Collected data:
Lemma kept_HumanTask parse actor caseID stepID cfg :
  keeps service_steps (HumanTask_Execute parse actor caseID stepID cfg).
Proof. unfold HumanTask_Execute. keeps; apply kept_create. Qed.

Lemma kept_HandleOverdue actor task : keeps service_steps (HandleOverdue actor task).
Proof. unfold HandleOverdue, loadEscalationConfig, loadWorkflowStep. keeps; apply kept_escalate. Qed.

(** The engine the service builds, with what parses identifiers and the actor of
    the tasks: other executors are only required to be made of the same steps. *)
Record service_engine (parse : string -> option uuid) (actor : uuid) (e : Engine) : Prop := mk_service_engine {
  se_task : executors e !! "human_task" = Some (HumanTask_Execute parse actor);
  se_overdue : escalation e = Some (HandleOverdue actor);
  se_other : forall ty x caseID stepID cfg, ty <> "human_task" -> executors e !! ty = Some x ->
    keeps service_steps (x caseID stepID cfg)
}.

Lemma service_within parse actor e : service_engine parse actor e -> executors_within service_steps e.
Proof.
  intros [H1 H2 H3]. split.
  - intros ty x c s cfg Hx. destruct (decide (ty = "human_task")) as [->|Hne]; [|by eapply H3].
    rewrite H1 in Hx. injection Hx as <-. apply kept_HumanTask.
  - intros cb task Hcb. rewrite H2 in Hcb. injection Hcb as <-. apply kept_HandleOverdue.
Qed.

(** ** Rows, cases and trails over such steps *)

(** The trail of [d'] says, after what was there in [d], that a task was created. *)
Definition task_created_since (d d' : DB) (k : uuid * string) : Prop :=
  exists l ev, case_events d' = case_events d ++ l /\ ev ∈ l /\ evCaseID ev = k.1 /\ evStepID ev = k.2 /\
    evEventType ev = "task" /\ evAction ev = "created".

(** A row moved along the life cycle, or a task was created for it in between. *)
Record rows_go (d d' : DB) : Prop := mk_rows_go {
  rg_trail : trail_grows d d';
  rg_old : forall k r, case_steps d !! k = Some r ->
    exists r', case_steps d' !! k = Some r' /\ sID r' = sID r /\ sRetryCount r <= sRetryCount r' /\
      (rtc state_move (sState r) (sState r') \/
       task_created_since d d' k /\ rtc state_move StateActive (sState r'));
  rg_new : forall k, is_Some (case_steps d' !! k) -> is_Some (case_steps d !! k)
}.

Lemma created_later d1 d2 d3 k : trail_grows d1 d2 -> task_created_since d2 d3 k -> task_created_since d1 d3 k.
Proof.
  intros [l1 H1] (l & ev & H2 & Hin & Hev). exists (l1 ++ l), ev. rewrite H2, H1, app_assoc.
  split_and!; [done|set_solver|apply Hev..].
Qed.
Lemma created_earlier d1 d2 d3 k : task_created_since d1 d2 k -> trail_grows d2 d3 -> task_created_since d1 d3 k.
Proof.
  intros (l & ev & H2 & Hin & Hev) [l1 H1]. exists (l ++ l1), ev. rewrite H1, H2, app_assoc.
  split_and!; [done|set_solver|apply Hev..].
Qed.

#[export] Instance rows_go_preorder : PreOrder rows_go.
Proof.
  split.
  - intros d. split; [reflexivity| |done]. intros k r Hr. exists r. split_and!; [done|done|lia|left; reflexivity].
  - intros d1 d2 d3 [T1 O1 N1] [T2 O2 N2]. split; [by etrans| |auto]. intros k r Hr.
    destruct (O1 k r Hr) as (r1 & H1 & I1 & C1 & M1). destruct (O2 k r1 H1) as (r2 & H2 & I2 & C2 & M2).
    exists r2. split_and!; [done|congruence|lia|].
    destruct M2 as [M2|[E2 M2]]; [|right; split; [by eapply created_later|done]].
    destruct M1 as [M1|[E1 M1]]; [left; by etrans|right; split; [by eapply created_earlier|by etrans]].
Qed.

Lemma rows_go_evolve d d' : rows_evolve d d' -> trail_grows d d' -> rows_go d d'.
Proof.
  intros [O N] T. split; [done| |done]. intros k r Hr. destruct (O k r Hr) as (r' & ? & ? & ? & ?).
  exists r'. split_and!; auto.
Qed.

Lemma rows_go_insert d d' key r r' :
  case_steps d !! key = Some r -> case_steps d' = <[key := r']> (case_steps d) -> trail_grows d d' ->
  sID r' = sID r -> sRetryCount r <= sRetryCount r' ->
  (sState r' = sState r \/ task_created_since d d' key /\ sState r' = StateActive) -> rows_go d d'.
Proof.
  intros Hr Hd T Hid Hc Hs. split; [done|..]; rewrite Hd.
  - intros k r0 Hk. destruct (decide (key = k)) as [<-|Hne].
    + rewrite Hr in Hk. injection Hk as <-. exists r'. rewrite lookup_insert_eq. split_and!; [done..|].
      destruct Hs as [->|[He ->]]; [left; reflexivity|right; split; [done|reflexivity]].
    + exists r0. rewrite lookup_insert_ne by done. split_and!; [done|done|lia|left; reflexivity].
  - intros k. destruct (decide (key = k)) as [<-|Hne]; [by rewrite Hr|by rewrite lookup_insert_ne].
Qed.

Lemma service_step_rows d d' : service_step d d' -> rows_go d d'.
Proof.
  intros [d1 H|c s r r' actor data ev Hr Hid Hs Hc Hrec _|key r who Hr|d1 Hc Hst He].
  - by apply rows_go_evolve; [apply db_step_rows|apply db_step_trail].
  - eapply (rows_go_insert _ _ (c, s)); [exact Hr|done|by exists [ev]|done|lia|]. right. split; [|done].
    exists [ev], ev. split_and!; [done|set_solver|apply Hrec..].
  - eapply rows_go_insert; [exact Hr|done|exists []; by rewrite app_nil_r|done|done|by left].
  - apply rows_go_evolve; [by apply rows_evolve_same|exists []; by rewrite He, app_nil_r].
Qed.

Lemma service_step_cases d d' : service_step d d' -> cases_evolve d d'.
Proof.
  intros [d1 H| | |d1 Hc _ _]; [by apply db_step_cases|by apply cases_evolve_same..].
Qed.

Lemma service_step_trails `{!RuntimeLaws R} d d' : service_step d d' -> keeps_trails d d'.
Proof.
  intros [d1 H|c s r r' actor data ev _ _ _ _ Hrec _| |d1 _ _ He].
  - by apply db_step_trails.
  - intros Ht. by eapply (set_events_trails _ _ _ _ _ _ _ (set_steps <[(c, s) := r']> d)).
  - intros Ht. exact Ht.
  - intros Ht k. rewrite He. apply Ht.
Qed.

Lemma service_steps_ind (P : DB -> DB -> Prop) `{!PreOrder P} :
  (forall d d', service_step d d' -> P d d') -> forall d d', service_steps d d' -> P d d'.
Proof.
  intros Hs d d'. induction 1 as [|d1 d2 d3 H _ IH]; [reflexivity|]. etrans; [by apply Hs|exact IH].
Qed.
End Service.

Task statement >> Nothing in the records may be left out; copy them all exactly.

Output of the task >>
Lemma kept_HumanTask parse actor caseID stepID cfg :
  keeps service_steps (HumanTask_Execute parse actor caseID stepID cfg).
Proof. unfold HumanTask_Execute. keeps; apply kept_create. Qed.

Lemma kept_HandleOverdue actor task : keeps service_steps (HandleOverdue actor task).
Proof. unfold HandleOverdue, loadEscalationConfig, loadWorkflowStep. keeps; apply kept_escalate. Qed.

(** The engine the service builds, with what parses identifiers and the actor of
    the tasks: other executors are only required to be made of the same steps. *)
Record service_engine (parse : string -> option uuid) (actor : uuid) (e : Engine) : Prop := mk_service_engine {
  se_task : executors e !! "human_task" = Some (HumanTask_Execute parse actor);
  se_overdue : escalation e = Some (HandleOverdue actor);
  se_other : forall ty x caseID stepID cfg, ty <> "human_task" -> executors e !! ty = Some x ->
    keeps service_steps (x caseID stepID cfg)
}.

Lemma service_within parse actor e : service_engine parse actor e -> executors_within service_steps e.
Proof.
  intros [H1 H2 H3]. split.
  - intros ty x c s cfg Hx. destruct (decide (ty = "human_task")) as [->|Hne]; [|by eapply H3].
    rewrite H1 in Hx. injection Hx as <-. apply kept_HumanTask.
  - intros cb task Hcb. rewrite H2 in Hcb. injection Hcb as <-. apply kept_HandleOverdue.
Qed.

(** ** Rows, cases and trails over such steps *)

(** The trail of [d'] says, after what was there in [d], that a task was created. *)
Definition task_created_since (d d' : DB) (k : uuid * string) : Prop :=
  exists l ev, case_events d' = case_events d ++ l /\ ev ∈ l /\ evCaseID ev = k.1 /\ evStepID ev = k.2 /\
    evEventType ev = "task" /\ evAction ev = "created".

(** A row moved along the life cycle, or a task was created for it in between. *)
Record rows_go (d d' : DB) : Prop := mk_rows_go {
  rg_trail : trail_grows d d';
  rg_old : forall k r, case_steps d !! k = Some r ->
    exists r', case_steps d' !! k = Some r' /\ sID r' = sID r /\ sRetryCount r <= sRetryCount r' /\
      (rtc state_move (sState r) (sState r') \/
       task_created_since d d' k /\ rtc state_move StateActive (sState r'));
  rg_new : forall k, is_Some (case_steps d' !! k) -> is_Some (case_steps d !! k)
}.

Lemma created_later d1 d2 d3 k : trail_grows d1 d2 -> task_created_since d2 d3 k -> task_created_since d1 d3 k.
Proof.
  intros [l1 H1] (l & ev & H2 & Hin & Hev). exists (l1 ++ l), ev. rewrite H2, H1, app_assoc.
  split_and!; [done|set_solver|apply Hev..].
Qed.
Lemma created_earlier d1 d2 d3 k : task_created_since d1 d2 k -> trail_grows d2 d3 -> task_created_since d1 d3 k.
Proof.
  intros (l & ev & H2 & Hin & Hev) [l1 H1]. exists (l ++ l1), ev. rewrite H1, H2, app_assoc.
  split_and!; [done|set_solver|apply Hev..].
Qed.

#[export] Instance rows_go_preorder : PreOrder rows_go.
Proof.
  split.
  - intros d. split; [reflexivity| |done]. intros k r Hr. exists r. split_and!; [done|done|lia|left; reflexivity].
  - intros d1 d2 d3 [T1 O1 N1] [T2 O2 N2]. split; [by etrans| |auto]. intros k r Hr.
    destruct (O1 k r Hr) as (r1 & H1 & I1 & C1 & M1). destruct (O2 k r1 H1) as (r2 & H2 & I2 & C2 & M2).
    exists r2. split_and!; [done|congruence|lia|].
    destruct M2 as [M2|[E2 M2]]; [|right; split; [by eapply created_later|done]].
    destruct M1 as [M1|[E1 M1]]; [left; by etrans|right; split; [by eapply created_earlier|by etrans]].
Qed.

Lemma rows_go_evolve d d' : rows_evolve d d' -> trail_grows d d' -> rows_go d d'.
Proof.
  intros [O N] T. split; [done| |done]. intros k r Hr. destruct (O k r Hr) as (r' & ? & ? & ? & ?).
  exists r'. split_and!; auto.
Qed.

Lemma rows_go_insert d d' key r r' :
  case_steps d !! key = Some r -> case_steps d' = <[key := r']> (case_steps d) -> trail_grows d d' ->
  sID r' = sID r -> sRetryCount r <= sRetryCount r' ->
  (sState r' = sState r \/ task_created_since d d' key /\ sState r' = StateActive) -> rows_go d d'.
Proof.
  intros Hr Hd T Hid Hc Hs. split; [done|..]; rewrite Hd.
  - intros k r0 Hk. destruct (decide (key = k)) as [<-|Hne].
    + rewrite Hr in Hk. injection Hk as <-. exists r'. rewrite lookup_insert_eq. split_and!; [done..|].
      destruct Hs as [->|[He ->]]; [left; reflexivity|right; split; [done|reflexivity]].
    + exists r0. rewrite lookup_insert_ne by done. split_and!; [done|done|lia|left; reflexivity].
  - intros k. destruct (decide (key = k)) as [<-|Hne]; [by rewrite Hr|by rewrite lookup_insert_ne].
Qed.

Lemma service_step_rows d d' : service_step d d' -> rows_go d d'.
Proof.
  intros [d1 H|c s r r' actor data ev Hr Hid Hs Hc Hrec _|key r who Hr|d1 Hc Hst He].
  - by apply rows_go_evolve; [apply db_step_rows|apply db_step_trail].
  - eapply (rows_go_insert _ _ (c, s)); [exact Hr|done|by exists [ev]|done|lia|]. right. split; [|done].
    exists [ev], ev. split_and!; [done|set_solver|apply Hrec..].
  - eapply rows_go_insert; [exact Hr|done|exists []; by rewrite app_nil_r|done|done|by left].
  - apply rows_go_evolve; [by apply rows_evolve_same|exists []; by rewrite He, app_nil_r].
Qed.

Lemma service_step_cases d d' : service_step d d' -> cases_evolve d d'.
Proof.
  intros [d1 H| | |d1 Hc _ _]; [by apply db_step_cases|by apply cases_evolve_same..].
Qed.

Lemma service_step_trails `{!RuntimeLaws R} d d' : service_step d d' -> keeps_trails d d'.
Proof.
  intros [d1 H|c s r r' actor data ev _ _ _ _ Hrec _| |d1 _ _ He].
  - by apply db_step_trails.
  - intros Ht. by eapply (set_events_trails _ _ _ _ _ _ _ (set_steps <[(c, s) := r']> d)).
  - intros Ht. exact Ht.
  - intros Ht k. rewrite He. apply Ht.
Qed.

Lemma service_steps_ind (P : DB -> DB -> Prop) `{!PreOrder P} :
  (forall d d', service_step d d' -> P d d') -> forall d d', service_steps d d' -> P d d'.
Proof.
  intros Hs d d'. induction 1 as [|d1 d2 d3 H _ IH]; [reflexivity|]. etrans; [by apply Hs|exact IH].
Qed.
End Service.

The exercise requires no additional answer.